Emeklilik ve yaşam -2-
 

Fatih Dulkadiorğlu yazdı
Geçenlerde evimizin yakınındaki parkın içerisindeki kafeye girdim. Hava oldukça güzel ve güneşliydi, terasın güneş alan bir yerinde kendime bir masa seçtim ve telefonumu masanın üzerine bırakıp üzerimdeki kabanımı oturduğum sandalyenin arkasına astıktan sonra sol tarafım güneşe gelecek şekilde oturdum ve bir süre parkın güzelliğini seyre daldım. Öylesine dalmışım ki masaya sipariş almak için yaklaşan genç garsonu bile fark etmemişim. Garsonun “ Hoş geldiniz beyefendi” demesini beklerken beni sakalımdan mı nedense okumuş yazmış biri olarak tanımlamış olmalı ki, saygılı, sempatik ve gülen yüzüyle,”

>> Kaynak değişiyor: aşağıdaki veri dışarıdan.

(* ===== verification/ScannerLinks.v ===== *)
(** * The lists of the scan roots in the table of watches

    Lemmas on the doubly linked lists of ScannerWatch.v: linking an entry, unlinking one,
    and moving the last entry into the place of a removed one keep every root's list. *)
From S2P Require Import Prelude CString ConfigState ScannerWatch.
From stdpp Require Import list fin_sets.
Open Scope Z_scope.
Open Scope c_scope.

(** ** The lists of the roots *)

(** The links from [p] through [ls] to [n]. *)
Fixpoint dll (es : list scanner_watch_entry_t) (r : Z) (p : option nat) (ls : list nat) (n : option nat) : Prop :=
  match ls with
  | [] => True
  | i :: ls' =>
      (exists e, es !! i = Some e /\ we_scan_root_index e = r /\ we_prev e = p /\ we_next e = match ls' with j :: _ => Some j | [] => n end) /\
      dll es r (Some i) ls' n
  end.

Definition first (ls : list nat) (n : option nat) : option nat := match ls with i :: _ => Some i | [] => n end.
Definition final (p : option nat) (ls : list nat) : option nat := match last ls with Some i => Some i | None => p end.

Lemma dll_app es r p l1 l2 n : dll es r p (l1 ++ l2) n <-> dll es r p l1 (first l2 n) /\ dll es r (final p l1) l2 n.
Proof.
  revert p. induction l1 as [|i l1 IH]; intros p; cbn [app dll]; [by unfold final; simpl; tauto|].
  rewrite IH. assert (final p (i :: l1) = final (Some i) l1) as -> by (unfold final; rewrite last_cons; by destruct (last l1)).
  destruct l1; simpl; tauto.
Qed.

Lemma dll_entry es r p ls n i : dll es r p ls n -> i ∈ ls -> exists e, es !! i = Some e /\ we_scan_root_index e = r.
Proof.
  revert p. induction ls as [|j ls IH]; intros p; [intros _ Hi; by apply elem_of_nil in Hi|]. intros [(e & He & Hr & _) Hd] [->|Hi]%elem_of_cons; [eauto|].
  by eapply IH.
Qed.

(** The links depend only on the roots and links of the entries in the list. *)
Lemma dll_rename f es es' r p ls n : dll es r p ls n ->
  (forall i e, i ∈ ls -> es !! i = Some e -> we_scan_root_index e = r ->
    exists e', es' !! f i = Some e' /\ we_scan_root_index e' = r /\ we_prev e' = option_map f (we_prev e) /\ we_next e' = option_map f (we_next e)) ->
  dll es' r (option_map f p) (f <$> ls) (option_map f n).
Proof.
  revert p. induction ls as [|i ls IH]; intros p; [done|]. intros [(e & He & Hr & Hp & Hn) Hd] Hf. cbn [fmap list_fmap dll].
  split.
  - destruct (Hf i e) as (e' & He' & Hr' & Hp' & Hn'); [apply elem_of_cons; by left|done..|]. exists e'. split_and!; [done..|by rewrite Hp', Hp|].
    rewrite Hn', Hn. by destruct ls.
  - apply (IH (Some i)); [done|]. intros j e0 Hj. apply Hf. apply elem_of_cons. by right.
Qed.

Lemma dll_frame es es' r p ls n : dll es r p ls n ->
  (forall i e, i ∈ ls -> es !! i = Some e -> we_scan_root_index e = r ->
    exists e', es' !! i = Some e' /\ we_scan_root_index e' = r /\ we_prev e' = we_prev e /\ we_next e' = we_next e) ->
  dll es' r p ls n.
Proof.
  intros Hd Hf. assert (Hid : forall o : option nat, option_map id o = o) by (by intros []).
  pose proof (dll_rename id es es' r p ls n Hd) as H. rewrite !Hid, list_fmap_id in H. apply H. intros i e Hi He Hr.
  destruct (Hf i e Hi He Hr) as (e' & ? & ? & ? & ?). exists e'. by rewrite !Hid.
Qed.
Lemma find_shared_spec fstat fd r path kind depth cs d seen es found :
  fds_ok cs d -> cs = seen ++ (core <$> es) -> share_found fstat fd r path seen found ->
  match find_shared_fd fstat fd r path kind depth es found with
  | Shared s => share_found fstat fd r path cs s
  | Subscribed => exists c, c ∈ cs /\ sb_root c = r /\ sb_path c = path /\ sb_kind c = kind /\ sb_depth c = depth
  | Conflicting => exists c, c ∈ cs /\ sb_root c = r /\ sb_path c = path /\ (sb_kind c <> kind \/ sb_depth c <> depth)
  end.
Proof.
  intros Hok. revert seen found. induction es as [|e es IH]; intros seen found -> Hf; cbn [find_shared_fd fmap list_fmap].
  { by rewrite app_nil_r. }
  assert (Happ : seen ++ core e :: (core <$> es) = (seen ++ [core e]) ++ (core <$> es)) by (by rewrite <-app_assoc).
  change (core <$> e :: es) with (core e :: (core <$> es)) in *.
  assert (Hin : core e ∈ seen ++ core e :: (core <$> es)) by (apply elem_of_app; right; apply elem_of_cons; by left).
  assert (Hseen : forall c, c ∈ seen -> c ∈ seen ++ core e :: (core <$> es)) by (intros; apply elem_of_app; by left).
  assert (Hskip : share_found fstat fd r path (seen ++ [core e]) found ->
    match find_shared_fd fstat fd r path kind depth es found with
    | Shared s => share_found fstat fd r path (seen ++ core e :: (core <$> es)) s
    | Subscribed => exists c, c ∈ seen ++ core e :: (core <$> es) /\ sb_root c = r /\ sb_path c = path /\ sb_kind c = kind /\ sb_depth c = depth
    | Conflicting => exists c, c ∈ seen ++ core e :: (core <$> es) /\ sb_root c = r /\ sb_path c = path /\ (sb_kind c <> kind \/ sb_depth c <> depth)
    end) by (intros; by apply (IH (seen ++ [core e]))).
  (* an entry of the descriptor found so far passes both tests *)
  assert (Hsame : forall s, found = Some s -> we_fd e = s -> we_fd_shareable e = true /\ we_path e = path).
  { intros s -> Hs. destruct Hf as (_ & (c & Hc & Hcs & Hsh & Hp) & _). destruct (fo_same _ _ Hok c (core e)) as [H1 H2]; [auto|done|cbn; congruence|].
    cbn in H1, H2. split; congruence. }
  destruct (negb (we_fd_shareable e) || negb (strcmp_eq (we_path e) path)) eqn:H1.
  { apply Hskip. destruct found as [s|]; cbn [share_found] in *.
    - destruct Hf as (Hd & (c & Hc & ?) & Hr). split; [done|]. split; [exists c; split; [apply elem_of_app; by left|done]|].
      intros x [Hx|[->|[]%elem_of_nil]%elem_of_cons]%elem_of_app Hxs; [auto|]. destruct (Hsame s eq_refl Hxs) as [E1 E2].
      rewrite E1, E2 in H1. cbn [negb orb] in H1. unfold strcmp_eq in H1. by rewrite String.eqb_refl in H1.
    - intros x [Hx|[->|[]%elem_of_nil]%elem_of_cons]%elem_of_app Hs Hp; [auto|]. cbn in Hs, Hp. rewrite Hs, Hp in H1. cbn [negb orb] in H1.
      unfold strcmp_eq in H1. by rewrite String.eqb_refl in H1. }
  apply orb_false_iff in H1 as [Hsh Hp]. apply negb_false_iff in Hsh. apply negb_false_iff, String.eqb_eq in Hp.
  destruct (negb (bool_decide (found = Some (we_fd e))) && negb (same_directory fstat fd (we_fd e))) eqn:H2.
  { apply andb_true_iff in H2 as [Hne Hd]. apply negb_true_iff, bool_decide_eq_false in Hne. apply negb_true_iff in Hd.
    apply Hskip. destruct found as [s|]; cbn [share_found] in *.
    - destruct Hf as (Hds & (c & Hc & ?) & Hr). split; [done|]. split; [exists c; split; [apply elem_of_app; by left|done]|].
      intros x [Hx|[->|[]%elem_of_nil]%elem_of_cons]%elem_of_app Hxs; [auto|]. destruct Hne. f_equal. by symmetry.
    - intros x [Hx|[->|[]%elem_of_nil]%elem_of_cons]%elem_of_app Hs Hp'; [auto|]. exact Hd. }
  assert (Hd : same_directory fstat fd (we_fd e) = true).
  { apply andb_false_iff in H2 as [H2|H2]; [|by apply negb_false_iff in H2]. apply negb_false_iff, bool_decide_eq_true in H2. rewrite H2 in Hf. by destruct Hf. }
  destruct (Z.eqb_spec (we_scan_root_index e) r) as [Hr|Hr].
  { destruct (bool_decide_reflect (we_kind e = kind)), (Z.eqb_spec (we_depth e) depth); cbn [andb]; exists (core e); cbn; auto. }
  rewrite Happ in *. apply (IH (seen ++ [core e])); [done|].
  assert (Hlast : core e ∈ seen ++ [core e]) by (apply elem_of_app; right; apply elem_of_cons; by left).
  destruct found as [s|]; cbn [share_found] in *.
  - destruct Hf as (Hds & (c & Hc & ?) & Hrs). split; [done|]. split; [exists c; split; [apply elem_of_app; by left|done]|].
    intros x [Hx|[->|[]%elem_of_nil]%elem_of_cons]%elem_of_app Hxs; auto.
  - split; [done|]. split; [by exists (core e)|]. intros x [Hx|[->|[]%elem_of_nil]%elem_of_cons]%elem_of_app Hxs; [|done].
    destruct (fo_same _ _ Hok x (core e)) as [E1 E2]; [auto|done|done|]. cbn in E1, E2, Hxs. specialize (Hf x Hx). rewrite Hxs in Hf. rewrite Hf in Hd; congruence.
Qed.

Hoş geldiniz hocam.” dedi. Garsonun bu güler yüzlü yaklaşımından çok mutlu oldum. Garsondan bir Cafe Latte, bir de su getirmesini rica ettim. Latte’yi benim çocuklardan öğrenmiş ve alışmıştım. Latte, İtalyan’ca süt anlamına geliyormuş. Asıl adı Caffe Machiatodur Espresso imiş. “Buharla ısıtılmış kıvamlı süt dolu bir kupaya eklenir, genellikle ince ve uzun bardakta servis edilir. İsteğe göre üzerine süt köpüğü eklenir bir damla çikolata sosuyla da köpük üzerine süs amaçlı istenilen şekilde resim yapılabilir. Yani bir nevi ebru sanatı gibi.” diye anlatmıştı avukat olan kızım. Az sonra ağzı geniş uzun bardakta Caffe Latte’m ve suyum gelmişti. Garson, nabza göre şerbet vermesini bilecek derecede uyanık çocukmuş, bana bu yaştan sonra kalp resmi yapacak değil ya, kitap resmi yapmıştı bardağın üzerindeki süt köpüğüne çikolata sosuyla.  Yaklaşık bir saat kadar oturup güneşin tadını çıkarttım. Havanın sıcaklığından yararlanarak bu sürede telefonuma yüklediğim “ Kâşif Kozinoğlu’nun Mezara götüremediği Sırlar” isimli kitabından yüz sayfa kadar okumuşum. Fazla oturduğumu hissederek masadan kalktım, kasaya hesabı ödedikten sonra parkın içerisinden dolaşıp caddeye çıkmak isterken geçenlerde cami avlusunda tanışıp sohbet ettiğim arkadaşla bu gün de parkta rastlaştım. Hani şu karısı ölünce başı boş kalıp evlenmeye kalkışmasın diye kızının yanına getirilen çok dertli bir adam vardı ya, işte o...
 Parktaki bankların birinde oturmuş ayaklarını uzatarak doksan dokuzluk tesbihini çekiyor, bir yandan da dalgın dalgın sürekli ayakkabısının burnuna ve hep aynı noktaya bakıyordu. Beni görünce toparlandı ve ayağa kalktı, tokalaştık.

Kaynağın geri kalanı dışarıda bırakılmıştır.